DESCRIPTION OF THE TASK.
Using the records below, output the stretch that opens with the line containing "arrive as [Decimal]" and closes with the line containing "Module RefundMethod.", exactly and including both lines, with nothing more.
(DATASET ENTRIES begins)
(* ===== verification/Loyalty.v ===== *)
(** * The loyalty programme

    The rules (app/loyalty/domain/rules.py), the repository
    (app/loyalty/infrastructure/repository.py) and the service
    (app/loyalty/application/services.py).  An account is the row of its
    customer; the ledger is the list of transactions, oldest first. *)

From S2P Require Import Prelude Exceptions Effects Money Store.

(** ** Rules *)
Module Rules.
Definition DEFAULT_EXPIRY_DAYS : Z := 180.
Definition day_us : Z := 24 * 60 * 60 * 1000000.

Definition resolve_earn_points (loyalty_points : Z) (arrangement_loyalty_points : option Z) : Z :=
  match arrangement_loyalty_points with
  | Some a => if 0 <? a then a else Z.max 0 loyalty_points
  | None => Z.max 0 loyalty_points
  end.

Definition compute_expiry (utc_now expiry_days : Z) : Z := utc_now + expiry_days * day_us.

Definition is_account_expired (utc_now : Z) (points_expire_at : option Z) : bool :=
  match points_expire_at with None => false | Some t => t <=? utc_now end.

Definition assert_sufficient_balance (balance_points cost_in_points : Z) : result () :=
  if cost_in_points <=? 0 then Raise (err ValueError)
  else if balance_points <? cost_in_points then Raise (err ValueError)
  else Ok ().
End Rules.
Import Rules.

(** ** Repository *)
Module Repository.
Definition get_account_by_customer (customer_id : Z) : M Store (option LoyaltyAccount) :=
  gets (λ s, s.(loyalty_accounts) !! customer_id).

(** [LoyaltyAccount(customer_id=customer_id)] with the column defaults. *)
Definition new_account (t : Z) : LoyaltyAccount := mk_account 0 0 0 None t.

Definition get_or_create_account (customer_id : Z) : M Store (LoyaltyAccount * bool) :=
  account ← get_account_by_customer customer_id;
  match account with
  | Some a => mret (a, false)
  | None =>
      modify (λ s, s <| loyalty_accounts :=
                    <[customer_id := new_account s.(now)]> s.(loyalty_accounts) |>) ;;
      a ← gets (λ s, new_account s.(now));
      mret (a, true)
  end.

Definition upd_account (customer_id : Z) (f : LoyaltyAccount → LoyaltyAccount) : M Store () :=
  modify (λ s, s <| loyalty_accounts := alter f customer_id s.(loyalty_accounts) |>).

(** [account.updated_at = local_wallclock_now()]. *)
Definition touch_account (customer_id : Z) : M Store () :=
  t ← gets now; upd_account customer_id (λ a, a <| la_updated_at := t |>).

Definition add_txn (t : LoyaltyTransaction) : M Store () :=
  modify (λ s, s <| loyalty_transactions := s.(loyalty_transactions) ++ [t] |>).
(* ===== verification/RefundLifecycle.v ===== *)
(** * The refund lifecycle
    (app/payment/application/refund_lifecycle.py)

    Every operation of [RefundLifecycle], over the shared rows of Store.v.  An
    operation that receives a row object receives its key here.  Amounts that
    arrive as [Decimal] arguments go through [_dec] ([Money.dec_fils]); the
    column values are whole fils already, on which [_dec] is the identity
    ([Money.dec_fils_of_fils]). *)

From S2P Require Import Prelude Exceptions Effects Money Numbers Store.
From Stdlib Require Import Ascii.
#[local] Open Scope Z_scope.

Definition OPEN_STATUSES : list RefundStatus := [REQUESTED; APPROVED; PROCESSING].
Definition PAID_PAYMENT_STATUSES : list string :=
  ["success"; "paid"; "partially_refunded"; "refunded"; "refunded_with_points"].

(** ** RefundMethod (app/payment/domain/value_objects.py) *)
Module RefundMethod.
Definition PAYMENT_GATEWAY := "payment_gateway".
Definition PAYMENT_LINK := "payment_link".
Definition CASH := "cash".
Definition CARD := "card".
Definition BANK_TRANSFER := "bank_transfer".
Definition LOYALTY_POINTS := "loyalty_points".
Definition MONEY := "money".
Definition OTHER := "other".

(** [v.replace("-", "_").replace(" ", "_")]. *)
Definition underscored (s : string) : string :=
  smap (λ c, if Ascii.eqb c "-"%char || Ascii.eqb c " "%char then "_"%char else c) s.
(DATASET ENTRIES ends)
(DATASET ENTRIES begins)
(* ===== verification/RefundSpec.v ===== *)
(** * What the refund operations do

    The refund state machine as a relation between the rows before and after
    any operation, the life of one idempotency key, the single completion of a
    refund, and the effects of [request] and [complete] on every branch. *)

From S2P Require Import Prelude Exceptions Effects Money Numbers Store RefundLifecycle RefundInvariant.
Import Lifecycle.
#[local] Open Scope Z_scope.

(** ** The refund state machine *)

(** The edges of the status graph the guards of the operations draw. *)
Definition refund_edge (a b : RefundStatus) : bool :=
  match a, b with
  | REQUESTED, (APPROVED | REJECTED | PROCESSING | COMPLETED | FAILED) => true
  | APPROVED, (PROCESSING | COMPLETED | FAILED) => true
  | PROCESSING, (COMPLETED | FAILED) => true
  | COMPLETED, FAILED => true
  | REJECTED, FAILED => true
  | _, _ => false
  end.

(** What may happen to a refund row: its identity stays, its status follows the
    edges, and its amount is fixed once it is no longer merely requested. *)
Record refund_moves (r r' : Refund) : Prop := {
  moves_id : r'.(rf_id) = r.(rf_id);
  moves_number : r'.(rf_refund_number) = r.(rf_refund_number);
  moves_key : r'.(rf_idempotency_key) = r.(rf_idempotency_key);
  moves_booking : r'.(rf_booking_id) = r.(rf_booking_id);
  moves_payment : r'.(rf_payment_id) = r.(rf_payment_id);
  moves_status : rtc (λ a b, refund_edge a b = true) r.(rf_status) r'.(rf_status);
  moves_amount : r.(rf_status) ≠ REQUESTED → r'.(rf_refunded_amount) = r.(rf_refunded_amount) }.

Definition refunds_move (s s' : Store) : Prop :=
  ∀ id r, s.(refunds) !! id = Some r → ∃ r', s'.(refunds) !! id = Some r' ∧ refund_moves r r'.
(DATASET ENTRIES ends)
(DATASET ENTRIES begins)
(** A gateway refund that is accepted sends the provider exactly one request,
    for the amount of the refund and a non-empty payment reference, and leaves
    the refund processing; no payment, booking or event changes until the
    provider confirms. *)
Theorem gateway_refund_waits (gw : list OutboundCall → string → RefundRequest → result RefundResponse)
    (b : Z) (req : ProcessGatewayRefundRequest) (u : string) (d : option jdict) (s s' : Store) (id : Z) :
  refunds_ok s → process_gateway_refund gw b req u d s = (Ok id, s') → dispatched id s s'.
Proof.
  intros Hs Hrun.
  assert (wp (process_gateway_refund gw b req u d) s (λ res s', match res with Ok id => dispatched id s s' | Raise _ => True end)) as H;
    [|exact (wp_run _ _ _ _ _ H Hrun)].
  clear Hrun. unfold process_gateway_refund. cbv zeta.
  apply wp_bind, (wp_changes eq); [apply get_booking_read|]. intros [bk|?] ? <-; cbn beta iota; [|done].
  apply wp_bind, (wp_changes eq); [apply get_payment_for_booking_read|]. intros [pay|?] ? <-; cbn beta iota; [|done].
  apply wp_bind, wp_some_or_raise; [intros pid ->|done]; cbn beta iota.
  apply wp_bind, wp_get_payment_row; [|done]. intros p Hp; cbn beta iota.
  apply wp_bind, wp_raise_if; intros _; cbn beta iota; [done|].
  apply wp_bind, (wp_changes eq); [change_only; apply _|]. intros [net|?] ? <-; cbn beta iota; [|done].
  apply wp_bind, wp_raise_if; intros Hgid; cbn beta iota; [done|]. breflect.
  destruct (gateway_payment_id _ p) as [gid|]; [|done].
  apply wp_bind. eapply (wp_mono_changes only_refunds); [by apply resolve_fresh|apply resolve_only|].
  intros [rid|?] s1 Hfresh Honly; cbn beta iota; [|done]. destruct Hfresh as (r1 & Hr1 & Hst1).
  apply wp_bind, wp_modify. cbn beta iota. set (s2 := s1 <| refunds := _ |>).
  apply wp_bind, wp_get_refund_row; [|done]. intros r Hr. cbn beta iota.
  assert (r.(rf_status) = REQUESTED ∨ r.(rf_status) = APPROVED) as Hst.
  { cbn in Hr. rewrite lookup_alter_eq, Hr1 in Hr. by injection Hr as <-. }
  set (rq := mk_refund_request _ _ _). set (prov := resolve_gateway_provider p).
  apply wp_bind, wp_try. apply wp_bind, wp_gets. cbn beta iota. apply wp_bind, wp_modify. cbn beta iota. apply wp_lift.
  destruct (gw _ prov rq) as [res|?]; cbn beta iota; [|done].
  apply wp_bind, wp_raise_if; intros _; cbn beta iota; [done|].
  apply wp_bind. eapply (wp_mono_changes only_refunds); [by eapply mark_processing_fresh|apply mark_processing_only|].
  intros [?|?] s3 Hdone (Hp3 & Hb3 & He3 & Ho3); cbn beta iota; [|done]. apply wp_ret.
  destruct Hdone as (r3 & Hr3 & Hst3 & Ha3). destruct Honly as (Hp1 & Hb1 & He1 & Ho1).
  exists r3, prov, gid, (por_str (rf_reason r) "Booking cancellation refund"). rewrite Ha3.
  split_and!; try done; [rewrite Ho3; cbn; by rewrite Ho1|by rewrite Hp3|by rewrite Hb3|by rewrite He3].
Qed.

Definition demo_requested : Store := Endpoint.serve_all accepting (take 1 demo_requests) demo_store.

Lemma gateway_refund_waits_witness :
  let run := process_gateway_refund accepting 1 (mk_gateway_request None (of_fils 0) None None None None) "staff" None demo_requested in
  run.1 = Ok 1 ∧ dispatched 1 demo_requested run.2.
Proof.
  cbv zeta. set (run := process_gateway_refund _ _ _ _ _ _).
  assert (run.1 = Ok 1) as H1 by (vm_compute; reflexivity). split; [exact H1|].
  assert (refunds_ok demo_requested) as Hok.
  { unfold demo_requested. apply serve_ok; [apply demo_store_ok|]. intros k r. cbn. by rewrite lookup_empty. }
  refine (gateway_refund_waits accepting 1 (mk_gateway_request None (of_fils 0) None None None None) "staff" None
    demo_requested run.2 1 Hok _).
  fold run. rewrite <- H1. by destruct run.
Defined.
(DATASET ENTRIES ends)
RESPONSE.
    arrive as [Decimal] arguments go through [_dec] ([Money.dec_fils]); the
    column values are whole fils already, on which [_dec] is the identity
    ([Money.dec_fils_of_fils]). *)

From S2P Require Import Prelude Exceptions Effects Money Numbers Store.
From Stdlib Require Import Ascii.
#[local] Open Scope Z_scope.

Definition OPEN_STATUSES : list RefundStatus := [REQUESTED; APPROVED; PROCESSING].
Definition PAID_PAYMENT_STATUSES : list string :=
  ["success"; "paid"; "partially_refunded"; "refunded"; "refunded_with_points"].

(** ** RefundMethod (app/payment/domain/value_objects.py) *)
Module RefundMethod.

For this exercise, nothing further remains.